By Karen Robes Meeks, August 29, 2014
The Rev. William Connor delivers a prayer and blessing on the truck drivers involved in a labor battle against the companies. LA/LB port truck drivers say massive violations have occurred during a cooling off period made in a deal with Mayor Eric Garcetti, who struck a truce with truckers and employers after four days of strikes at port terminals. Truckers argue that companies Total Transportations Services Inc. (TTSI), Pacific 9 Transportation, and Green Fleet Systems have continued and in some cases, escalated retaliatory activity. Compton August 29, 2014.
COMPTON >> Truck drivers who carry goods in and out of the Long Beach and Los Angeles ports said Friday that three harbor area trucking companies violated a truce brokered by L.A. Mayor Eric Garcetti.
State and federal labor regulators also ruled Friday against two of the companies in separate cases.
At a press conference across the street from Total Transportations Services Inc., truck drivers and their supporters contended that Total Transportation, Pacific 9 Transportation and Green Fleet Systems have continued, and in some cases escalated, retaliation despite a July 12 deal with Garcetti, who asked truckers and employers to cool it after five days of strikes at port terminals.
“We put down our picket lines because we trusted Mayor Garcetti when he said that he would investigate the violations that have been going on at our companies,” said Santiago Aguilar, a Pacific 9 driver. “Since I went back to work, Pac 9 has continued to break the law by firing several of my coworkers. The mayor has to do something to stop this because if this continues we’re going back on strike.”
Representatives for the trucking firms declined to comment Friday.
Under the deal, the firms agreed to accept all drivers back to work without retaliation and without being forced to sign away all future rights in new truck leases
In turn, drivers would stop picketing and return to work on their regular shifts so that the Los Angeles Board of Harbor Commissioners can have time to look into what drivers say are worker safety issues and unfair labor practices. The commission is expected to report back to Garcetti with its findings.
But truckers said employers reneged on their promise to the mayor, demanding that drivers must sign new leases on the condition that they will drop their wage claims against the company.
“Otherwise, at the end of the month, we are out,” said Hugo Mendez, a driver for Total Transportation.
Carson Councilman Mike Gipson called the companies’ treatment of drivers reprehensible.

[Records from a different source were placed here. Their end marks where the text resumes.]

Lemma preserves_write_file (q p : Path) (c : Content) :
  q <> p -> preserves q (write_file p c).
Proof.
  intros Hne w r w'. unfold write_file.
  destruct (fs w !! p) as [[|c0]|] eqn:Ep.
  1: intros [= <- <-]; split; [reflexivity |]; exists []; split; [reflexivity | constructor].
  1: apply preserves_truncate_and_write; exact Hne.
  destruct (fs w !! PurePath.parent p) as [[|c0]|].
  1: apply preserves_truncate_and_write; exact Hne.
  all: intros [= <- <-]; split; [reflexivity |]; exists []; split; [reflexivity | constructor].
Qed.

Lemma preserves_mkstemp (q dir : Path) (sfx : string) (fuel : nat) :
  (forall n, q <> PurePath.joinpath dir n) ->
  preserves q (mkstemp_inner env fuel dir sfx).
Proof.
  intros Hne. induction fuel as [|fuel IH]; [apply preserves_raise |].
  intros w r w'. cbn [mkstemp_inner].
  destruct (fs w !! _) as [n|] eqn:E.
  - intros H. apply IH in H. exact H.
  - intros [= <- <-]. cbn. split.
    + apply lookup_insert_ne. apply not_eq_sym, Hne.
    + eexists [_]. split; [reflexivity |]. repeat constructor.
      apply lookup_insert_ne. apply not_eq_sym, Hne.
Qed.

Lemma preserves_os_rename (q src dst : Path) :
  q <> src -> q <> dst -> preserves q (os_rename env src dst).
Proof.
  intros Hs Hd w r w'. unfold os_rename.
  assert (Hq : forall n, (<[dst := n]> (delete src (fs w)) : FS) !! q = fs w !! q).
  { intros n. rewrite lookup_insert_ne by congruence. apply lookup_delete_ne. congruence. }
  destruct (fs w !! src) as [n|].
  2: intros [= <- <-]; split; [reflexivity |]; exists []; split; [reflexivity | constructor].
  destruct (fs w !! dst) as [[|c]|].
  - intros [= <- <-]; split; [reflexivity |]; exists []; split; [reflexivity | constructor].
  - destruct (rename_replaces env).
    + intros H. eapply preserves_commit_at; [exact H | apply Hq].
    + intros [= <- <-]; split; [reflexivity |]; exists []; split; [reflexivity | constructor].
  - intros H. eapply preserves_commit_at; [exact H | apply Hq].
Qed.

Lemma preserves_os_unlink (q p : Path) : q <> p -> preserves q (os_unlink p).
Proof.
  intros Hne w r w'. unfold os_unlink. destruct (fs w !! p).
  - intros H. eapply preserves_commit_at; [exact H |].
    apply lookup_delete_ne. congruence.
  - intros [= <- <-]; split; [reflexivity |]; exists []; split; [reflexivity | constructor].
Qed.

Lemma preserves_copy2 (q src dst : Path) :
  q <> dst -> (forall n, q <> PurePath.joinpath dst n) ->
  preserves q (copy2 src dst).
Proof.
  intros Hd Hc w r w'. unfold copy2.
  destruct (fs w !! src) as [[|c]|].
  1,3: intros [= <- <-]; split; [reflexivity |]; exists []; split; [reflexivity | constructor].
  destruct (fs w !! dst) as [[|c0]|]; apply preserves_write_file; auto.
Qed.

Lemma preserves_move (q src dst : Path) :
  q <> src -> q <> dst -> length q <= length dst ->
  preserves q (move env src dst).
Proof.
  intros Hs Hd Hlen w r w'. unfold move. cbv zeta.
  set (is_dir := match fs w !! dst with Some Dir => true | _ => false end).
  set (real_dst := if is_dir then _ else dst).
  assert (Hr : q <> real_dst).
  { subst real_dst. destruct is_dir; [| exact Hd].
    apply not_inside; [exact Hlen | discriminate]. }
  assert (Hrc : forall n, q <> PurePath.joinpath real_dst n).
  { intros n. unfold PurePath.joinpath. subst real_dst. destruct is_dir.
    - unfold PurePath.joinpath. rewrite <- app_assoc.
      apply not_inside; [exact Hlen | discriminate].
    - apply not_inside; [exact Hlen | discriminate]. }
  destruct (is_dir && _).
  - intros [= <- <-]; split; [reflexivity |]; exists []; split; [reflexivity | constructor].
  - apply preserves_try_except.
    + apply preserves_os_rename; assumption.
    + apply preserves_bind; [apply preserves_copy2; assumption |].
      intros _. apply preserves_os_unlink. exact Hs.
Qed.

End Preservation.

(** ** Strings and paths *)

Module PathFacts.
Import PurePath.

Lemma length_append (a b : string) :
  String.length (a +:+ b) = String.length a + String.length b.
Proof.
  induction a as [|c a IH]; [reflexivity |].
  change (String c a +:+ b) with (String c (a +:+ b)). cbn. f_equal. exact IH.
Qed.

Lemma append_empty_r (s : string) : s +:+ "" = s.
Proof.
  induction s as [|c s IH]; [reflexivity |].
  change (String c s +:+ "") with (String c (s +:+ "")). f_equal. exact IH.
Qed.

Lemma take_drop (i : nat) (s : string) : Str.take i s +:+ Str.drop i s = s.
Proof.
  revert i. induction s as [|c s IH]; intros [|i]; try reflexivity.
  cbn [Str.take Str.drop].
  change (String c (Str.take i s) +:+ Str.drop i s)
    with (String c (Str.take i s +:+ Str.drop i s)).
  f_equal. apply IH.
Qed.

“It’s modern-day slavery. ... It should stop now,” he said. “We’re asking this company to stand by what you agreed on with the mayor. No retaliation. Let the workers go back to work.”
After the press conference, a group of drivers and their supporters marched to Total Transportation’s front doors to hand over a petition signed by drivers asking that the company recognize Teamsters Local 848 in bargaining.
Garcetti said in a statement Friday that he called for a cooling-off period so that both sides can “resume normal operations and engage in productive dialogue, not engage in actions against each other.”
“These allegations are very serious and I want to be clear — putting our port operations at risk is unacceptable,” Garcetti said. “Cool off and focus on an agreement.”
Friday’s actions came on the same day the Long Beach office of the California Division of Labor Standards Enforcement ordered Total Transportation to give back pay to 14 truck drivers. The state labor department determined that the drivers were employees and not independent contractors and that the drivers were entitled to get back money for fuel and other business costs deducted by the company.
Also, Region 21 of the National Labor Relations Board announced Friday that it is also revoking a March settlement agreement with Pacific 9 and is filing a complaint after the company told drivers that the agreement was not applicable to them. The settlement had been made with the Carson-based company after allegations surfaced that drivers were threatened and interrogated over union organization.
For five days in July, truck drivers and their supporters picketed the three harbor area trucking companies and port terminals in Long Beach and Los Angeles to protest what they say is the trucking firms’ misclassification of drivers as independent contractors instead of employees. They argue that the misclassification allows companies to skirt labor laws and deduct fuel, maintenance and other fees from their paychecks.
The trucking companies have denied any mistreatment or unfairness and countered that the actions were the Teamsters’ attempt to unionize drivers.